Monday, January 11, 2016

Transformed Challenge

Well this is day 1 of week 1 of the bodybuilding.com #250KChallenge. And the hardest part for me is already over—posting before pictures. (Gah, I still can't believe I did that!) Anyway, I could've built my own training program or use a pre-formatted program. For ease, I chose one of their templates. 

Today's tasks are 10 minute warmup; squats; weighted lunges; incline dumbbell press; dumbbell flys; lat pull down; seating rows. That's it. Six exercises, three sets, 8-10 reps. 

Rah-rah ree, kick em in the knee; rah-rah rass, kick em in the other knee!

Squats: Set 1, 10 reps, 135 pounds; set 2, 8 reps, 185 pounds; set 3, 7 reps, 205 pounds. These were done with a Smith machine so actual squats could more more challenging. 

Weighted walking lunges: Sets 1-3, 10 reps each leg, 30 pound dumbbells. These taxed my hamstrings, they were getting tight by the end of the workout. 

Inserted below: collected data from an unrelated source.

(* ===== verification/DaemonRuns.v ===== *)
(** Monitors of the daemon's traces: the rules for locks, and what a monitor must not
    mind for the methods that start, publish and signal nothing to be kept. *)

From S2P Require Import Prelude PyStr PyNum Json AuthorityRow ProcFs LifecycleState SupervisorCodec Durable StatePaths Store Mission SupervisorFiles ControlRequests Programs Daemon DaemonWorkers DaemonObligations DaemonSpawn DaemonTick.
From stdpp Require Import gmap.

#[local] Open Scope Z_scope.
#[local] Arguments py : simpl never.

Abbreviation exchange := (Programs.exchange call).

Section monitor.
Context {W : Type} (step : W -> forall B : Type, call B -> B -> option W).

Abbreviation condition := (daemon -> W -> Prop).
#[local] Abbreviation keeps := (keeps (memory := daemon) step).
#[local] Abbreviation watched := (watched (memory := daemon) step).
#[local] Abbreviation harmless := (harmless (memory := daemon) step).

(** A body under a lock: [Entered] holds once it is held. *)
Lemma watched_lock {A : Type} (I Entered : condition) (M Q : res A -> condition) l (body : method A) :
  (forall d w r, I d w -> exists w', step w _ (Acquire l) r = Some w' /\ (match r with Ok _ => Entered d w' | Raise x => Q (Raise x) d w' end)) ->
  watched Entered body M ->
  (forall r d w b, M r d w -> exists w', step w _ (Release l) b = Some w' /\ Q r d w') ->
  watched I (with_lock_of l body) Q.
Proof.
  intros Ha Hb Hr. unfold with_lock_of.
  eapply (watched_bind _ _ _ _ (fun r d w => match r with Ok _ => Entered d w | Raise x => Q (Raise x) d w end)); [by apply watched_ask_res| |done].
  intros []. eapply watched_finally; [exact Hb|]. intros r.
  apply watched_ask. intros d w b. apply Hr.
Qed.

Incline dumbbell press: Set 1, 10 reps, 20 pound dumbbels; set 2, 10 reps, 30 pounds dumbbels; set 3, 10 reps, 40 pound dumbbels. Since I hadn't been doing dumbbell presses, I had no idea where to start. Next time I'll start with 40s. 

Dumbbell flys: Set 1, 10 reps, 25 pound dumbbels; set 2, 10 reps, 30 pound dumbbels; set 3, 10 reps, 35 pound dumbbels. Same thing as with the dumbbell incline presses. 

Lat pull down: Set 1, 10 reps, 90 pounds; set 2, 8 reps, 100 pounds; set 3, 8 reps, 110 pounds. 

Seated row: Set 1, 10 reps, 80 pounds; set 2, 8 reps, 90 pounds; set 3, 8 reps, 100 pounds. 

Calf raises on leg press machine: Set 1, 12 reps, 200 pounds; set 2, 10 reps, 290 pounds; set 3, 8 reps; 340 pounds. 

A good start to the program. I'm looking forward to next Monday when I redo all these exercises. Now that I have a baseline, I can start pushing a bit more.